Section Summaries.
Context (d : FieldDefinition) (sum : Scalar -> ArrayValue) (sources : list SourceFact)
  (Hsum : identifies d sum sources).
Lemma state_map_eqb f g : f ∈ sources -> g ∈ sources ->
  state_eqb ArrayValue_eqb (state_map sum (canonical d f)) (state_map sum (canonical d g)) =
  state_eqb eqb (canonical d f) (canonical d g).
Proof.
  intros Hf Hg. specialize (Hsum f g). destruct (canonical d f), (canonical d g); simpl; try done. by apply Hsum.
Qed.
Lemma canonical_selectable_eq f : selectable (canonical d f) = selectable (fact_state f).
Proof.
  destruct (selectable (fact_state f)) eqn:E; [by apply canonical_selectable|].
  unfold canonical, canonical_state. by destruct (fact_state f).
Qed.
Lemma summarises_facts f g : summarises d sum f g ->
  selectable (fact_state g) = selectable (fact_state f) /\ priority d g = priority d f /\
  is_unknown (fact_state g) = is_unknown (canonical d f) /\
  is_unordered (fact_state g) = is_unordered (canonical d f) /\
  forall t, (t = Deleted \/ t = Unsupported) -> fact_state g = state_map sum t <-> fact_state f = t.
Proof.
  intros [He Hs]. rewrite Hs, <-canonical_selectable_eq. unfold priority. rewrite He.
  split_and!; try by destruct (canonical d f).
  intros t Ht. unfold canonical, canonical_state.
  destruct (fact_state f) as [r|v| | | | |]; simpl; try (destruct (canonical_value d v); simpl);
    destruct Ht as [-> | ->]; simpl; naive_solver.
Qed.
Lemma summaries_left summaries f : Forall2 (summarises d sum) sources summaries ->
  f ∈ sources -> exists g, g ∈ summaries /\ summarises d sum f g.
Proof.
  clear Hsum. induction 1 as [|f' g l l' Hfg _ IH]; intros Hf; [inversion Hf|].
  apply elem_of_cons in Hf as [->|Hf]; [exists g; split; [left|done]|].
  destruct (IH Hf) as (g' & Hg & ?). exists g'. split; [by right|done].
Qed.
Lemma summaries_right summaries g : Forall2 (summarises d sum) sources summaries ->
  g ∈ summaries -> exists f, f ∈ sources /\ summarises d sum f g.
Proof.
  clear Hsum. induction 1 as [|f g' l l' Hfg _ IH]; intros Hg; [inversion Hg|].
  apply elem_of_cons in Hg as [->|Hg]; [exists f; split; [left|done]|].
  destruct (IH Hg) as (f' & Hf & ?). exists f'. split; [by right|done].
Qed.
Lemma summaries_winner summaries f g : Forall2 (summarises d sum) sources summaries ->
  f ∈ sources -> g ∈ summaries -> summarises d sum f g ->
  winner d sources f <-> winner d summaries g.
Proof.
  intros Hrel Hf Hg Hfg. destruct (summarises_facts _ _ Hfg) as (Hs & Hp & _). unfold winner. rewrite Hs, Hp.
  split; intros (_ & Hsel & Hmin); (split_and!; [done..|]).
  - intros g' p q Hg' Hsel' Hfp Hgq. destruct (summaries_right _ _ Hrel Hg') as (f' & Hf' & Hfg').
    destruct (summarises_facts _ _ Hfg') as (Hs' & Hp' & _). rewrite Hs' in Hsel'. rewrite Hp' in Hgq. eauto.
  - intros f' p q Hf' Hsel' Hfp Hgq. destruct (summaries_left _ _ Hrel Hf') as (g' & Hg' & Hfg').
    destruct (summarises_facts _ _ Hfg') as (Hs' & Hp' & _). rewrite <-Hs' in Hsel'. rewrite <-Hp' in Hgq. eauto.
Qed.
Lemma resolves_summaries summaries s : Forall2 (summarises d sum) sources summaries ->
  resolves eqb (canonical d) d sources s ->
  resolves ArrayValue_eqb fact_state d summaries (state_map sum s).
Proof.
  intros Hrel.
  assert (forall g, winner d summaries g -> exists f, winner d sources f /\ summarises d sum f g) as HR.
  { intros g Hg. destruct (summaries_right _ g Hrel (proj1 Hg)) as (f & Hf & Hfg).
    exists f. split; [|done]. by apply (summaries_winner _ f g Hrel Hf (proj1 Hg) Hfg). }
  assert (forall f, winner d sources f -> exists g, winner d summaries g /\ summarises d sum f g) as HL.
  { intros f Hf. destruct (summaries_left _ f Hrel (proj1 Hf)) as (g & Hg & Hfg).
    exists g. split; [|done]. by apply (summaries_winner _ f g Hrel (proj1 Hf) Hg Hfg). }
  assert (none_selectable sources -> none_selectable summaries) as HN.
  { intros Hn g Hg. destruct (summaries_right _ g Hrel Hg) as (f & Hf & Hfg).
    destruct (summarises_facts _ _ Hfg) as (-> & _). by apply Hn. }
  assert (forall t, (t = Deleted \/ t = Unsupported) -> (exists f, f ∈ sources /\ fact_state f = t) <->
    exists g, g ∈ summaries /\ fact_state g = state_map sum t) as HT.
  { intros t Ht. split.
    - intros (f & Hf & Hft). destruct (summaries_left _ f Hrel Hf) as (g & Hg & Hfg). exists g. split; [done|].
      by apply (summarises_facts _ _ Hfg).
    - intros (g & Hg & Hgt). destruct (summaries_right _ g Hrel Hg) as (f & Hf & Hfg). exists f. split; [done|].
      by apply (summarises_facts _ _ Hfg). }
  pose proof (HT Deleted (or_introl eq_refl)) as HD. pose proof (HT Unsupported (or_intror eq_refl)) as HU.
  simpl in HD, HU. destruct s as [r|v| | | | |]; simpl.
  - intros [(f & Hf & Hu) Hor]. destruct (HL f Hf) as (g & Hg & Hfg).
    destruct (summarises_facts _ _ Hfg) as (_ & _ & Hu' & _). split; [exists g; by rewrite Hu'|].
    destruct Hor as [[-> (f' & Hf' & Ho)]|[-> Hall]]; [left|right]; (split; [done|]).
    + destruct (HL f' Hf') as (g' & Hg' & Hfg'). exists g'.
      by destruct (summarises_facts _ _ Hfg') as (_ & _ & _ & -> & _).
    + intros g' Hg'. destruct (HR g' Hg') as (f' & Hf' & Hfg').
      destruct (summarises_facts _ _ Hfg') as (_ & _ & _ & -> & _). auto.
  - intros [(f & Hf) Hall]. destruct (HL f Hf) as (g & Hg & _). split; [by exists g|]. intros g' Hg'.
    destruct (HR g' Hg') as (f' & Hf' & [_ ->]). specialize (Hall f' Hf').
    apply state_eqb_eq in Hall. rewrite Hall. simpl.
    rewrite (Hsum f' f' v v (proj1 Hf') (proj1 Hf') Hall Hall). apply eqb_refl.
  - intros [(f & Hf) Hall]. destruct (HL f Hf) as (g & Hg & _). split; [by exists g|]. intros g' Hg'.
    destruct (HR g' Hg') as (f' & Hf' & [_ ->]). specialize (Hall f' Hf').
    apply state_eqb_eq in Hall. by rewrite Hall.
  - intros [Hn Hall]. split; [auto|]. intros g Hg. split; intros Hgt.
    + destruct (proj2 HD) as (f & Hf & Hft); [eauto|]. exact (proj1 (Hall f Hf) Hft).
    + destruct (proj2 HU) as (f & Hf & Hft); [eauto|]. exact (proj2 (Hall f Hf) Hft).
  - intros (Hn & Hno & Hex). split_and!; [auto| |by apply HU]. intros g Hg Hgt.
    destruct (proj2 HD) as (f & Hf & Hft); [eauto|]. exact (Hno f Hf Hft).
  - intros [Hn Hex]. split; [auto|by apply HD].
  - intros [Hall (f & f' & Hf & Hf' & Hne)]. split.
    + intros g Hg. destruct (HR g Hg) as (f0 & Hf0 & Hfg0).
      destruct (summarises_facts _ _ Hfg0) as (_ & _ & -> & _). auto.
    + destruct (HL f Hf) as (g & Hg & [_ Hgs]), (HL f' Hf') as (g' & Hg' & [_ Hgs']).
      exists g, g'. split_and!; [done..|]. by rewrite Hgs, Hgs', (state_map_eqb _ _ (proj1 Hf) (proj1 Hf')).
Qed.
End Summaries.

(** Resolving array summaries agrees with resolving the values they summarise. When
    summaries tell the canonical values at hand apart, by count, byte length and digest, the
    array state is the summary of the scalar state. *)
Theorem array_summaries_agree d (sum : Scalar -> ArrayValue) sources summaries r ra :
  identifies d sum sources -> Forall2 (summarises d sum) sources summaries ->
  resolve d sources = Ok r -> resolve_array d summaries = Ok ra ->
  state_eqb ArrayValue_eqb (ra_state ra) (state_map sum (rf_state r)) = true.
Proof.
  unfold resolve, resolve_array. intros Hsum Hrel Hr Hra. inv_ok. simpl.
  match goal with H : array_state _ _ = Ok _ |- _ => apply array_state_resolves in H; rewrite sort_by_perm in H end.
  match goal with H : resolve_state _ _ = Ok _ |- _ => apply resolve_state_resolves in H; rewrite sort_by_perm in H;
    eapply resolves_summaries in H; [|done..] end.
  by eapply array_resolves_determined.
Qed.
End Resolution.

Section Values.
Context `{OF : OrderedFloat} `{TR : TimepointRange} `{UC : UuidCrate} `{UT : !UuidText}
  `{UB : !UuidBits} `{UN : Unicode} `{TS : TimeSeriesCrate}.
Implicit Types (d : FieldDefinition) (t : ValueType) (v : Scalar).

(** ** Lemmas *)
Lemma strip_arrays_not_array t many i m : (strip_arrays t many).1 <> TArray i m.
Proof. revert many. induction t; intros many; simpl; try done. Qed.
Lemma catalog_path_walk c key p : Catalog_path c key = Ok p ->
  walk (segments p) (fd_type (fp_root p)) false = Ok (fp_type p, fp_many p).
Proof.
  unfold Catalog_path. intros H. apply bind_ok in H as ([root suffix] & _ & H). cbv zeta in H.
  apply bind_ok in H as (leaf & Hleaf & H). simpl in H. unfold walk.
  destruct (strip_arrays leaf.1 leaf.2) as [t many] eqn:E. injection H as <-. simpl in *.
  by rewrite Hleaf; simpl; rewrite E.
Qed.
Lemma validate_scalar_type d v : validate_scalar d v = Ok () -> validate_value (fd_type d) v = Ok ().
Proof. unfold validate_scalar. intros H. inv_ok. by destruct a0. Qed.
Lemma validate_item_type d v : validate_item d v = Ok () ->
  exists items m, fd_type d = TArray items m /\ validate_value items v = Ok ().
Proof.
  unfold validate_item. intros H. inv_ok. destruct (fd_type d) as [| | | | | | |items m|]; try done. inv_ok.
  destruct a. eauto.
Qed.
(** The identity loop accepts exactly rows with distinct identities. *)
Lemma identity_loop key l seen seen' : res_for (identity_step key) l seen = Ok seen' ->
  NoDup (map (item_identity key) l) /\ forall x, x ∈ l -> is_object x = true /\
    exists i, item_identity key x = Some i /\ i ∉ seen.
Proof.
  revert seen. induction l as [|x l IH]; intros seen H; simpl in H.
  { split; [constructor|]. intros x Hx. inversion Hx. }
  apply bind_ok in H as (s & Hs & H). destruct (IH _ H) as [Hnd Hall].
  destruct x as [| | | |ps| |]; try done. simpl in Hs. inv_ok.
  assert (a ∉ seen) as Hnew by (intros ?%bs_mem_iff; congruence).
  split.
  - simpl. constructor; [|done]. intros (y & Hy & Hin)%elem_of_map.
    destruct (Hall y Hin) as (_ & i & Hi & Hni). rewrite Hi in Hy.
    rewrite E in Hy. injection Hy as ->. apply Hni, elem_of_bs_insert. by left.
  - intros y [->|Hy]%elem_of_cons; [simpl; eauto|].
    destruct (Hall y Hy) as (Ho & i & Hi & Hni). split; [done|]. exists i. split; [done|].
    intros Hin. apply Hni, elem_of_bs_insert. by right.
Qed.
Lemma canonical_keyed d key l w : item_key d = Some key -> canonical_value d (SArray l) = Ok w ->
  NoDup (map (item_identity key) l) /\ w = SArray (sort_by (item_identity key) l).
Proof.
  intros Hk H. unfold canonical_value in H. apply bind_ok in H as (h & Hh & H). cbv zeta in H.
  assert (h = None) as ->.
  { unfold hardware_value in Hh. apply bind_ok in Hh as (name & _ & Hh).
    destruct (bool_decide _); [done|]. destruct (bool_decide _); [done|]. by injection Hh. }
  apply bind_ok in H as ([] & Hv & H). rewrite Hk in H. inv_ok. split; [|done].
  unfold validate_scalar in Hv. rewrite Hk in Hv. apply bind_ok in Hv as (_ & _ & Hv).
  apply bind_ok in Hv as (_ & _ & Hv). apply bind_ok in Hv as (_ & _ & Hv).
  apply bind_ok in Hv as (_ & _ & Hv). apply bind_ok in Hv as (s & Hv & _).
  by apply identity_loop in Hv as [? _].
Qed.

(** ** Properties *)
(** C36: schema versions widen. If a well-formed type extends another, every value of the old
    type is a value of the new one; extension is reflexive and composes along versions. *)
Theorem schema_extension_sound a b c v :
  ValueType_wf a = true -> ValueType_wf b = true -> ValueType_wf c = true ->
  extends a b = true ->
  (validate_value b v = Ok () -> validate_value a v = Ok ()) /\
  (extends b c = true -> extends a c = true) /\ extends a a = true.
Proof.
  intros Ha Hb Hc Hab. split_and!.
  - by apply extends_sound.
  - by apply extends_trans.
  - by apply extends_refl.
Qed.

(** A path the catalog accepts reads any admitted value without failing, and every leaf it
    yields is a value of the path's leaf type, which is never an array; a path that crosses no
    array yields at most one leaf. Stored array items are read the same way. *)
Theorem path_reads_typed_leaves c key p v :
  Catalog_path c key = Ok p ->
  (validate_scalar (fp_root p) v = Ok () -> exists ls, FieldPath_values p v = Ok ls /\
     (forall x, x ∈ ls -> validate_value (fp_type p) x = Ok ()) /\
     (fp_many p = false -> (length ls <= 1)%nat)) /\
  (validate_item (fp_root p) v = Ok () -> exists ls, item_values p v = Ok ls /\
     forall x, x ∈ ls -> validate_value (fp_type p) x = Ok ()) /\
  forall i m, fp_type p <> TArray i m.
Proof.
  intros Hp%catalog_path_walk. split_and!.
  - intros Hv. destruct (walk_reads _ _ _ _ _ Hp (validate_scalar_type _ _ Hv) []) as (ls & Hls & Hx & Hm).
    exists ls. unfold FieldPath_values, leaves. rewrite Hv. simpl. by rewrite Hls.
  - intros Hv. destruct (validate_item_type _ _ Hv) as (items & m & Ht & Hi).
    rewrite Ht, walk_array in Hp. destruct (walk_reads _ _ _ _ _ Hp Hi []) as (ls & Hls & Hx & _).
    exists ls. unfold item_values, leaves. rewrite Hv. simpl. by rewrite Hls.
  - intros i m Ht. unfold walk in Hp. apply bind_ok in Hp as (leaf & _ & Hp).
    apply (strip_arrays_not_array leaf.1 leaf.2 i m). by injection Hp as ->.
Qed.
------------------------------------------------------------------------
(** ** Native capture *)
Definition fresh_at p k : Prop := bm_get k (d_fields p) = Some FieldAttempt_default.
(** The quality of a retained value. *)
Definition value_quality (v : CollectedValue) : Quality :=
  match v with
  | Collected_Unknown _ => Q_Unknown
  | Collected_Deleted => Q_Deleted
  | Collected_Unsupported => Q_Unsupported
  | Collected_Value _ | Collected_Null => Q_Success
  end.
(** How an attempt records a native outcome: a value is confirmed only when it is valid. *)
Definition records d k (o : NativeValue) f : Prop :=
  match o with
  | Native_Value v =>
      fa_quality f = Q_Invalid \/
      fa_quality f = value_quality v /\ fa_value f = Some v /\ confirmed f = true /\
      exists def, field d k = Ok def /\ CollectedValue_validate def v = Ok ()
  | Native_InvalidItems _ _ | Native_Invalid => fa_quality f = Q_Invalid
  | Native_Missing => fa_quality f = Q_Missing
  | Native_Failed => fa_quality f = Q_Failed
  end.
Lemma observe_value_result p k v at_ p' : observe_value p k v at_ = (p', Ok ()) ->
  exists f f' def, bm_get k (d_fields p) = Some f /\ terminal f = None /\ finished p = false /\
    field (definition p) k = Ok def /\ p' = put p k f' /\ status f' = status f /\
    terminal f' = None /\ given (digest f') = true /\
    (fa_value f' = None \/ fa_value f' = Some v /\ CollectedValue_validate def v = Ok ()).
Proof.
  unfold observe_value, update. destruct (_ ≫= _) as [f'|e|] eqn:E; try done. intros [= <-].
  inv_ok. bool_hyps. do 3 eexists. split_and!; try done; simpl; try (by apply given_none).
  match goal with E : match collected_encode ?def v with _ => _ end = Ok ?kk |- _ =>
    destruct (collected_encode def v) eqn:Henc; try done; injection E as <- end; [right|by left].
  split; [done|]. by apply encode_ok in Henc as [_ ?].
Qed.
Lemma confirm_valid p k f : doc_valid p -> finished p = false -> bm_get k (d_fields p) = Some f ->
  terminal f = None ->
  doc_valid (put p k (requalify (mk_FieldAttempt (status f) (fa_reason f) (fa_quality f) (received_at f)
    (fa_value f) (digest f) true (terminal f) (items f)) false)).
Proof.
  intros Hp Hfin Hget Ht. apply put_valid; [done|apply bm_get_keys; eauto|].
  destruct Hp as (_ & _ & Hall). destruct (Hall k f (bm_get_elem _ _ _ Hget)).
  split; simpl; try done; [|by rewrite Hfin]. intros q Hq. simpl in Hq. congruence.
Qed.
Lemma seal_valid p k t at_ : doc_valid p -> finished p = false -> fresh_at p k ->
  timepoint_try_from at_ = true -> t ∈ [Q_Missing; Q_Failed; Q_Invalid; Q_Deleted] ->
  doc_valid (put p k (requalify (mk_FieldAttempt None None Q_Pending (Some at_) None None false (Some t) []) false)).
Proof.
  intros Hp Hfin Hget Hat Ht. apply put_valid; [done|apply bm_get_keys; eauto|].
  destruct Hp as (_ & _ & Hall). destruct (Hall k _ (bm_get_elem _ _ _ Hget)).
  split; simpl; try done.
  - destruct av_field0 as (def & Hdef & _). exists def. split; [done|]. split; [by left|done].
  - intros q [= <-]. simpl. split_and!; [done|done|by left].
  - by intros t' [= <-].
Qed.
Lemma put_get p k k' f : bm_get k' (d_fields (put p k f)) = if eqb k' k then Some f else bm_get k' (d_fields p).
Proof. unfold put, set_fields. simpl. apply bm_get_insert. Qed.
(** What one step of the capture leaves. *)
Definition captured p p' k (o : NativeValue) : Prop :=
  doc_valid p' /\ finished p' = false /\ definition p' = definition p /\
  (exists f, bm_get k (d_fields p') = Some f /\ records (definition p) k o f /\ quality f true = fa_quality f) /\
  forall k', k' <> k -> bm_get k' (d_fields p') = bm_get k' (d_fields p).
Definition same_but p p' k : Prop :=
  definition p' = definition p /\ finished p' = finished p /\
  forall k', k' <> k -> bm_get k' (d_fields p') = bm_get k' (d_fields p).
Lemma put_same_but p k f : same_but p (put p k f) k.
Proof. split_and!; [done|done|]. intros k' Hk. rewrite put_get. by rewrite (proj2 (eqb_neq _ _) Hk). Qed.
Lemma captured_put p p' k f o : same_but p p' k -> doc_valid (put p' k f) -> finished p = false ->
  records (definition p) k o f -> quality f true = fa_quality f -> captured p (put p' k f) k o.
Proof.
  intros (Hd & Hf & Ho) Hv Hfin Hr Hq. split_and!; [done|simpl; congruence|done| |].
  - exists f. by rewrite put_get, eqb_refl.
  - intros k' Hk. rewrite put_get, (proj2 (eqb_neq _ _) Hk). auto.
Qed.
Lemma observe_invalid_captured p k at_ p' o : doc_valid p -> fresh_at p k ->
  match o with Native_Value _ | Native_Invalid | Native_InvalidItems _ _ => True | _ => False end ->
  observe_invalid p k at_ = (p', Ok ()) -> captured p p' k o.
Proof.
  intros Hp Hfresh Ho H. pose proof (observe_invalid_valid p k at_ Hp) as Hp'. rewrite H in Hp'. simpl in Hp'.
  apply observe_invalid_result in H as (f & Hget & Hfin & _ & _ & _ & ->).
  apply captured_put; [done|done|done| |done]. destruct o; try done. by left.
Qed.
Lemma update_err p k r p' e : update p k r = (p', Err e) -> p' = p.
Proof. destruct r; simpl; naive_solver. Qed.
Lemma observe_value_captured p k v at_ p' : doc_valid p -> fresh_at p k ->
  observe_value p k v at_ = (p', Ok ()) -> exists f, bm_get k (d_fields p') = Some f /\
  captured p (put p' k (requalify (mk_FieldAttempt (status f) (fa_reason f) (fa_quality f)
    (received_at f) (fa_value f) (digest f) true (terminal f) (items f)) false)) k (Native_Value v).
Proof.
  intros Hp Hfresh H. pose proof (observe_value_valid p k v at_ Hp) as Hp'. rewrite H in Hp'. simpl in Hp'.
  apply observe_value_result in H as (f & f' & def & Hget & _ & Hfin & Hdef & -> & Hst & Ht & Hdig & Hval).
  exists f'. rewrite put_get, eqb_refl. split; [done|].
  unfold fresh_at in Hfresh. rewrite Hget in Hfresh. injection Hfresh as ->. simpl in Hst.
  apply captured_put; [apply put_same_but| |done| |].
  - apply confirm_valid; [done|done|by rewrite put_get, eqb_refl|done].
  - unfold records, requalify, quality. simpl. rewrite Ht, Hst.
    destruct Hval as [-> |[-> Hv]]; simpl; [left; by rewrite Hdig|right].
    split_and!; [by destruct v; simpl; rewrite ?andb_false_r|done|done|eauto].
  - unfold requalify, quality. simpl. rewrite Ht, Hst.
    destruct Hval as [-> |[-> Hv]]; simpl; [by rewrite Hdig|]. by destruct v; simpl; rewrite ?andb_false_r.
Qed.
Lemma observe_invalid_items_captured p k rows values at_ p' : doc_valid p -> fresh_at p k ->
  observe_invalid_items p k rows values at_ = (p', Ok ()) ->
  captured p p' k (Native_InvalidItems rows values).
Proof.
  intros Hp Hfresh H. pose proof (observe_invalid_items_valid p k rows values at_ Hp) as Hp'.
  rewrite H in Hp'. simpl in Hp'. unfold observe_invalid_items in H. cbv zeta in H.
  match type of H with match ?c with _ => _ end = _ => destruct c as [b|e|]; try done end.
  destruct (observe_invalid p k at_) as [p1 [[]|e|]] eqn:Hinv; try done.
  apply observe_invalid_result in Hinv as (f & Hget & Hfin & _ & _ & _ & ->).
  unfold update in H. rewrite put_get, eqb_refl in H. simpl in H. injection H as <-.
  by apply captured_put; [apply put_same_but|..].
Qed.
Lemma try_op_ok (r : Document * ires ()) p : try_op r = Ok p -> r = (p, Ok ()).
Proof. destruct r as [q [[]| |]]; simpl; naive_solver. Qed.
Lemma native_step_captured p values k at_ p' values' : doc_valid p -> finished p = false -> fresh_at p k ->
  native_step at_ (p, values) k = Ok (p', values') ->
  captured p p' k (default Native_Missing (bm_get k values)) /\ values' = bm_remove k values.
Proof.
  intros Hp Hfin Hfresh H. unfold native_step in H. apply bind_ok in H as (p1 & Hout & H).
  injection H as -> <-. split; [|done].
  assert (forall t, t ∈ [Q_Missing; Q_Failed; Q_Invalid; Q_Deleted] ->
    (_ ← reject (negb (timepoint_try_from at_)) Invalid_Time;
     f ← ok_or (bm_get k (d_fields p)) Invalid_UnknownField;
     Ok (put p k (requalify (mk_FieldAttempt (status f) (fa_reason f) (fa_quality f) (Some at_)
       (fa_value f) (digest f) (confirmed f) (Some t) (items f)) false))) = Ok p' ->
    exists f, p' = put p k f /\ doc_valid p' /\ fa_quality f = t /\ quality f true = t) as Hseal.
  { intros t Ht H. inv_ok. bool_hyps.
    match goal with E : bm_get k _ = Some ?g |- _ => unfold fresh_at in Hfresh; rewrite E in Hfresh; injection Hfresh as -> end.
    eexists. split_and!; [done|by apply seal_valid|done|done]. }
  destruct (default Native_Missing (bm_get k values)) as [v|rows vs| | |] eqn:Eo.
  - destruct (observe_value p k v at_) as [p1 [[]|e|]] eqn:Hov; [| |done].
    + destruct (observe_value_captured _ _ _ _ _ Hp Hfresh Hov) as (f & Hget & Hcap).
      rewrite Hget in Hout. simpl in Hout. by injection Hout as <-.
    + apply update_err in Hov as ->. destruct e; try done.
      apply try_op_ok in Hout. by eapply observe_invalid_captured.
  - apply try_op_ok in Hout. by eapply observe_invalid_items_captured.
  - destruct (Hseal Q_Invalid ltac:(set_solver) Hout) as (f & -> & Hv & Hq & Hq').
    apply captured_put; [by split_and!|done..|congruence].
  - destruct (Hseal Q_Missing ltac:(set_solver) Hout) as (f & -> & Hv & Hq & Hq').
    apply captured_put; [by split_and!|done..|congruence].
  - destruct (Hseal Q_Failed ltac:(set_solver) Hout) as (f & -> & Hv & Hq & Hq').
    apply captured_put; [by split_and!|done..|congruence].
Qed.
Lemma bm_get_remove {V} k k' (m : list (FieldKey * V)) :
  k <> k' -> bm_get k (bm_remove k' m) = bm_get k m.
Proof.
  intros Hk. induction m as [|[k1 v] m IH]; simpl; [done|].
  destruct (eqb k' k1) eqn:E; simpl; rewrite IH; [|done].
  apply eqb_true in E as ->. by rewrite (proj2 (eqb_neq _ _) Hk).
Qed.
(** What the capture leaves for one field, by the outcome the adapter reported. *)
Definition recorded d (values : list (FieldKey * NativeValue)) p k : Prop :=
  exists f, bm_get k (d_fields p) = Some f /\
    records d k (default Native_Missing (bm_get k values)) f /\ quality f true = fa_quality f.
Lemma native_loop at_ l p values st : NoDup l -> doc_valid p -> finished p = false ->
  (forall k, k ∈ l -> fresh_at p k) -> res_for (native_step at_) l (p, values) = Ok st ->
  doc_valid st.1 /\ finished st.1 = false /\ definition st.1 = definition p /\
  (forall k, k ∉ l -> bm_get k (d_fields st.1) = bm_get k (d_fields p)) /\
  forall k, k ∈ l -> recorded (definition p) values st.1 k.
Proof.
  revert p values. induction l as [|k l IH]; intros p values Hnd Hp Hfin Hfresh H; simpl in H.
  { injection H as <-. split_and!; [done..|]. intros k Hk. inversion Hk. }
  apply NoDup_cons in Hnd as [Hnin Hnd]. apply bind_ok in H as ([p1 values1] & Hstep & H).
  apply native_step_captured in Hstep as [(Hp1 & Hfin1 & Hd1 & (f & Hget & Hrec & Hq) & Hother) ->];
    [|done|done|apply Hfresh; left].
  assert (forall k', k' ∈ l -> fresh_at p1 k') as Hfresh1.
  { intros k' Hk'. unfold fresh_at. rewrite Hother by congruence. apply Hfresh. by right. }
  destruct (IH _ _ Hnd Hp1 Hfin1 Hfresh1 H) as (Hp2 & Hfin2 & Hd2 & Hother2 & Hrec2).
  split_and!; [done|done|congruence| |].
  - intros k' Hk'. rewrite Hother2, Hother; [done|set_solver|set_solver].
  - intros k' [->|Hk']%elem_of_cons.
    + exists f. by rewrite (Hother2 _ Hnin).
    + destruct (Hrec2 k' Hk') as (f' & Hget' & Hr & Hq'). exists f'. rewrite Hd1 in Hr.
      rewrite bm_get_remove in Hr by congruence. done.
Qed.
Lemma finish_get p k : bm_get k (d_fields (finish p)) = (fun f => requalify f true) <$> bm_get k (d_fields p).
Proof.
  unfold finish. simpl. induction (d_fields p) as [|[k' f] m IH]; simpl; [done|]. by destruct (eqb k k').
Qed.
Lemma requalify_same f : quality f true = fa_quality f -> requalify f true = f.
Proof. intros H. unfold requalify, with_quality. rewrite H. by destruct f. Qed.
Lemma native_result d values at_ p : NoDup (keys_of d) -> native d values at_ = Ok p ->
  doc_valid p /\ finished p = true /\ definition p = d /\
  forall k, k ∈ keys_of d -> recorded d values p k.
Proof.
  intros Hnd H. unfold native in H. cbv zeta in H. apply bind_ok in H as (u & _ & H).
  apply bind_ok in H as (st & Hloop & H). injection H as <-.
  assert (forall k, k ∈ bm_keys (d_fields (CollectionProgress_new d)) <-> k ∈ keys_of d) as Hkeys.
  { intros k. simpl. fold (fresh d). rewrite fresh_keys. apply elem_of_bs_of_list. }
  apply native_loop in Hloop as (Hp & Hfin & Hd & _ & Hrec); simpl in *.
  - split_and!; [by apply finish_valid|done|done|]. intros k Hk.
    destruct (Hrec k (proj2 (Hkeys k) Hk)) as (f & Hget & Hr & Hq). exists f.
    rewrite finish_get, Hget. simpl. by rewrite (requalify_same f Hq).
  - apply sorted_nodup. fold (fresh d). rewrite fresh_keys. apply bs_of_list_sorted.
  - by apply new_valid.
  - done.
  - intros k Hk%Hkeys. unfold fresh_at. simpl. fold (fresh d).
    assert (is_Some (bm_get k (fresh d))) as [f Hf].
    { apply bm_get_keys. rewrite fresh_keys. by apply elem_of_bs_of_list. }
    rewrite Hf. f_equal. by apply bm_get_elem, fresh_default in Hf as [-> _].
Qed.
------------------------------------------------------------------------
• _Task item_: Nothing should appear in the answer except the lines above from the line with "Section Summaries." through the line with "destruct (selectable (fact_state", both included, written out exactly.

• _Answer for the task_:
Section Summaries.
Context (d : FieldDefinition) (sum : Scalar -> ArrayValue) (sources : list SourceFact)
  (Hsum : identifies d sum sources).
Lemma state_map_eqb f g : f ∈ sources -> g ∈ sources ->
  state_eqb ArrayValue_eqb (state_map sum (canonical d f)) (state_map sum (canonical d g)) =
  state_eqb eqb (canonical d f) (canonical d g).
Proof.
  intros Hf Hg. specialize (Hsum f g). destruct (canonical d f), (canonical d g); simpl; try done. by apply Hsum.
Qed.
Lemma canonical_selectable_eq f : selectable (canonical d f) = selectable (fact_state f).
Proof.
  destruct (selectable (fact_state f)) eqn:E; [by apply canonical_selectable|].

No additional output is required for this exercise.